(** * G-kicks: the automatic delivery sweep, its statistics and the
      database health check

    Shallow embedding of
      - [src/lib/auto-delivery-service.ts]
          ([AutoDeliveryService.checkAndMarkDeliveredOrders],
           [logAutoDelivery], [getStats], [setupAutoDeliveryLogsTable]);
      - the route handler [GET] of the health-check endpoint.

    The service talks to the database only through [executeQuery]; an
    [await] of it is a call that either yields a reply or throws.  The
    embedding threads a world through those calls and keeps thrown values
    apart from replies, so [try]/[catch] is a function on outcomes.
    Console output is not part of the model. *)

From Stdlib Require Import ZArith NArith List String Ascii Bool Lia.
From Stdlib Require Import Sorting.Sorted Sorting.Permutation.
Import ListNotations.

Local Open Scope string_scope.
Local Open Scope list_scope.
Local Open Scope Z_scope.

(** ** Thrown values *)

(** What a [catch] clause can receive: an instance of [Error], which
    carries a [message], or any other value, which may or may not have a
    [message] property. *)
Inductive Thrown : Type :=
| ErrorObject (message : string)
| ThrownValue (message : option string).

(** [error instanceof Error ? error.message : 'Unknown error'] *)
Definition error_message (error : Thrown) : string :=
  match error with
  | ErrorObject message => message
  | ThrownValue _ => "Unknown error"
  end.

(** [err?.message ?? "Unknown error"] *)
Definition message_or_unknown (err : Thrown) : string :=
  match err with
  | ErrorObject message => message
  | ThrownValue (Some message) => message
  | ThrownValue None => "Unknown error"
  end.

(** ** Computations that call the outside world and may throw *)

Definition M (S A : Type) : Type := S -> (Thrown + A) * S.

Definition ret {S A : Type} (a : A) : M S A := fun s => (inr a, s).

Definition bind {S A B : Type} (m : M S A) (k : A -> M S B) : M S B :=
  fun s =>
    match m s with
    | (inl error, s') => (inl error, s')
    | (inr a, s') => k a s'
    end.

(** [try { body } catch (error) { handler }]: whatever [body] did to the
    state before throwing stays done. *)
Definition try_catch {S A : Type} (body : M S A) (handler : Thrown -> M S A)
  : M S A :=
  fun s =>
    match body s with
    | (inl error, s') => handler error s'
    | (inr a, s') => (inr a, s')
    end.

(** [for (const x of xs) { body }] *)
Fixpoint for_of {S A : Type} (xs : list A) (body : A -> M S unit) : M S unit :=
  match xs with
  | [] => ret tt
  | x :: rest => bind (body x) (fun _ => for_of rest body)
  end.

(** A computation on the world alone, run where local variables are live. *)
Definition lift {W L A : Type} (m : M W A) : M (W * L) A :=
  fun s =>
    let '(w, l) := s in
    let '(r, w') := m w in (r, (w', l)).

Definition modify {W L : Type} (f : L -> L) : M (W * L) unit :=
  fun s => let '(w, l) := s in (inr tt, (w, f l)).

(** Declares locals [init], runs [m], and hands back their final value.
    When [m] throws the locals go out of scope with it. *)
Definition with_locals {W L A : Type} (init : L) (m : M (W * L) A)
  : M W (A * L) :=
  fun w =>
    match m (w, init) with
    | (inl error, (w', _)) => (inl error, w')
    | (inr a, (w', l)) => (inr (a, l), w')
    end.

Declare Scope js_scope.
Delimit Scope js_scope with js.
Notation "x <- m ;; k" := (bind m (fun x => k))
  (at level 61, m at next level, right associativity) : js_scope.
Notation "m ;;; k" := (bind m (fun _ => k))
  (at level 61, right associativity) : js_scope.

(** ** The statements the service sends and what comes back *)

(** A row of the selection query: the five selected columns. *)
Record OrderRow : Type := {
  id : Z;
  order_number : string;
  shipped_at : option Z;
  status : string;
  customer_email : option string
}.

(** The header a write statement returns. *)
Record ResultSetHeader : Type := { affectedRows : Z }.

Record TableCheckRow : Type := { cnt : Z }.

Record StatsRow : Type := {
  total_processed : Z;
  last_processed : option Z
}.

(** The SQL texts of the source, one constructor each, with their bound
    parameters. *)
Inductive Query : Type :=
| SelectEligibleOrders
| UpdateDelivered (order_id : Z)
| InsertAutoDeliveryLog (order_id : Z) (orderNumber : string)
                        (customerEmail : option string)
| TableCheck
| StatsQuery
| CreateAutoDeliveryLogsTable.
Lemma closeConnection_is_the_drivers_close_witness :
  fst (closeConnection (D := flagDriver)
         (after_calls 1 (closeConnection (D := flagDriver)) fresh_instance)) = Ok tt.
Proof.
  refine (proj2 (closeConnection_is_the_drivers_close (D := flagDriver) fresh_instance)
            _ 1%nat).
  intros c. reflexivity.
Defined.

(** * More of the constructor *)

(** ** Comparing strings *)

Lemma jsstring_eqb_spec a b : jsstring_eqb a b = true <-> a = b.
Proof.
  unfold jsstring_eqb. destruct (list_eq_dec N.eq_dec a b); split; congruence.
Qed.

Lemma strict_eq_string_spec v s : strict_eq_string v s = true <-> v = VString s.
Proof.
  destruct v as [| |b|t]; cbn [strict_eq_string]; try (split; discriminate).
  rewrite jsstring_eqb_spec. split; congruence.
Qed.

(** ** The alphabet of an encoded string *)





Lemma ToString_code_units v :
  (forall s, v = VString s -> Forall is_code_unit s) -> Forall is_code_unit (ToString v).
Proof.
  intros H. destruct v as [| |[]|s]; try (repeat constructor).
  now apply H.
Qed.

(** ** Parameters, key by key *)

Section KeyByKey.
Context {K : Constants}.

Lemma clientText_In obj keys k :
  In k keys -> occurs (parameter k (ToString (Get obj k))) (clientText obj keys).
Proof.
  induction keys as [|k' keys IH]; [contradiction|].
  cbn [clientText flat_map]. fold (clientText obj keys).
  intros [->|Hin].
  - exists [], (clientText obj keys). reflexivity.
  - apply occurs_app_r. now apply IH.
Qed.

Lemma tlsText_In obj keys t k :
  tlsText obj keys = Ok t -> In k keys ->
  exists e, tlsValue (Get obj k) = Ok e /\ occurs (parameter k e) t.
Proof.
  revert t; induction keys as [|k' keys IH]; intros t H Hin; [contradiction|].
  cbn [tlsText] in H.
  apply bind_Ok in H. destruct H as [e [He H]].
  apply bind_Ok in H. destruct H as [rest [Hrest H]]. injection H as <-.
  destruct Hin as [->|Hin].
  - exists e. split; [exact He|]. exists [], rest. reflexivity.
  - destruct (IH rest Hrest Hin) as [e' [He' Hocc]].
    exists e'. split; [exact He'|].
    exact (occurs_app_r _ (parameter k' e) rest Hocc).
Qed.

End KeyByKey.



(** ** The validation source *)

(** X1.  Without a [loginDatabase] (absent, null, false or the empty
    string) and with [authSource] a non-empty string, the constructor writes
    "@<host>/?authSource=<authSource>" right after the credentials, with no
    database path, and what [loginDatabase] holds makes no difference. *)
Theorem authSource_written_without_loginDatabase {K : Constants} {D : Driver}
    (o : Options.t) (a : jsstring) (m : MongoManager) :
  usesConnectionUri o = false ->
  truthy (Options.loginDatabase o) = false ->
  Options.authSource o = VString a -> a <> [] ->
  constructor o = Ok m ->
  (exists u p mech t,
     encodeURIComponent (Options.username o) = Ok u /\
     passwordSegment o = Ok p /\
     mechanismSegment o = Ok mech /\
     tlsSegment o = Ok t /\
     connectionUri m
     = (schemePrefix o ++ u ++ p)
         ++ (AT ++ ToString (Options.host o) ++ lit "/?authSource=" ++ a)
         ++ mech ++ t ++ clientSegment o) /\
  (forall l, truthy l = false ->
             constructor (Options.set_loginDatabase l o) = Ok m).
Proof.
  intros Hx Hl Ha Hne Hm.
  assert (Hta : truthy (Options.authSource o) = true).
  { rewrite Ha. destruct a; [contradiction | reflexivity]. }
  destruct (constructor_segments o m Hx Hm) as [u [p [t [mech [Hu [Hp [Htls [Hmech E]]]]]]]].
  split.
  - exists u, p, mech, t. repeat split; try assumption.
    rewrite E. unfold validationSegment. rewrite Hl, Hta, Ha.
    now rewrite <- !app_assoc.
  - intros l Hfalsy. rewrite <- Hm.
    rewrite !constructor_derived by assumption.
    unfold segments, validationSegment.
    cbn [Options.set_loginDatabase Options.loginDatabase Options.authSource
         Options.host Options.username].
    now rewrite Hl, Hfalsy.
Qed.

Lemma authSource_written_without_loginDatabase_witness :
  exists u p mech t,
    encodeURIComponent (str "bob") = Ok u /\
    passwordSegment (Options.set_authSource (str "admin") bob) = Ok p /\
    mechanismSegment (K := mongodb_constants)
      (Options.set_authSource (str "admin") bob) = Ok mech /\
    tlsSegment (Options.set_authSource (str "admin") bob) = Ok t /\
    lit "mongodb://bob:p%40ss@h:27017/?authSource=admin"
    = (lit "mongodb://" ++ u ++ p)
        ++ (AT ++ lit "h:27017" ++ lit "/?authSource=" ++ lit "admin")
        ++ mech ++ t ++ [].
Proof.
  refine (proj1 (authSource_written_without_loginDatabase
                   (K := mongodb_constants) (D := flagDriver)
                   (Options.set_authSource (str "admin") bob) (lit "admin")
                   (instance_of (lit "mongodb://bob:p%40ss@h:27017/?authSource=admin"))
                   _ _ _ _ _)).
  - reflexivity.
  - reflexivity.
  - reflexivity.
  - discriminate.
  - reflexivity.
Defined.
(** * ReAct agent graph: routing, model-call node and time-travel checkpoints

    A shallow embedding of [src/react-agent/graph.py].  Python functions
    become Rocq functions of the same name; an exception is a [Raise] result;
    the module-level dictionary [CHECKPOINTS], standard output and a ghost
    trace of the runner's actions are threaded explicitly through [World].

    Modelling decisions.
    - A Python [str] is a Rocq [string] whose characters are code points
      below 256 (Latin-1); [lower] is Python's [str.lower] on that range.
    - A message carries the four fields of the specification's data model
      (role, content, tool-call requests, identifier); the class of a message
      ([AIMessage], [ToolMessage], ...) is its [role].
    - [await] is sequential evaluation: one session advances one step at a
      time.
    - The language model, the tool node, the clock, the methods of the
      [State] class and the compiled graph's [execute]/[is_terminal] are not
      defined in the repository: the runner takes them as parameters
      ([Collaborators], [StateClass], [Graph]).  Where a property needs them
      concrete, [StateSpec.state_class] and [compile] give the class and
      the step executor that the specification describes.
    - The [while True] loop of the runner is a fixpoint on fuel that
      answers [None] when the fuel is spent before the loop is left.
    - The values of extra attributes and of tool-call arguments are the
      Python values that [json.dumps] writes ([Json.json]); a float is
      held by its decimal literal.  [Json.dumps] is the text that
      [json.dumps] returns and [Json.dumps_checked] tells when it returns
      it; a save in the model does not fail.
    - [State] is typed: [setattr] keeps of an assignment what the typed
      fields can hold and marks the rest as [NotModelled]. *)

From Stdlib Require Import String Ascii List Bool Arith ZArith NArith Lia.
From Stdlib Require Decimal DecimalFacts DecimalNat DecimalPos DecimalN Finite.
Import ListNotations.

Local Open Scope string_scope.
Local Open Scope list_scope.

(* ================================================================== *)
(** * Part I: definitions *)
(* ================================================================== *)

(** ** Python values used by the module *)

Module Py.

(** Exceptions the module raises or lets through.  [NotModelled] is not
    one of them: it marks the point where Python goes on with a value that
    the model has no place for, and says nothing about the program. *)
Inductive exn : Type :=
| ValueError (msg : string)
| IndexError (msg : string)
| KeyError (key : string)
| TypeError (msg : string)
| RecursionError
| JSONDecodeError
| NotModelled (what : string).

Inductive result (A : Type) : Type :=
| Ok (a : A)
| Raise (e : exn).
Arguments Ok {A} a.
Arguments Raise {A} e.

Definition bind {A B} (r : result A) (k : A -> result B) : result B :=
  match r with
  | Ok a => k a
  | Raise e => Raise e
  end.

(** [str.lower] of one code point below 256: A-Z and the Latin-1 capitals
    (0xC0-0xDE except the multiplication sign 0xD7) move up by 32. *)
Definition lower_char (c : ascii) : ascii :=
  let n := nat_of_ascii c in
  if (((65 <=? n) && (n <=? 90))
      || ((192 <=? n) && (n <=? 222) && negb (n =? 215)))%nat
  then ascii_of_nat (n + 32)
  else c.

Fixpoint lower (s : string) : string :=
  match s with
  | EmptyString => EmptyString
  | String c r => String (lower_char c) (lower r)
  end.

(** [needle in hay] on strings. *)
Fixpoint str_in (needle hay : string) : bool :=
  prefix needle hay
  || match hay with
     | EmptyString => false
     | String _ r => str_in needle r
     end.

____

• _TASK INSTRUCTIONS_
Copy, from the material above, each line in which the string "flagDriver" occurs.

• _ANSWER SPACE_
  fst (closeConnection (D := flagDriver)
         (after_calls 1 (closeConnection (D := flagDriver)) fresh_instance)) = Ok tt.
  refine (proj2 (closeConnection_is_the_drivers_close (D := flagDriver) fresh_instance)
                   (K := mongodb_constants) (D := flagDriver)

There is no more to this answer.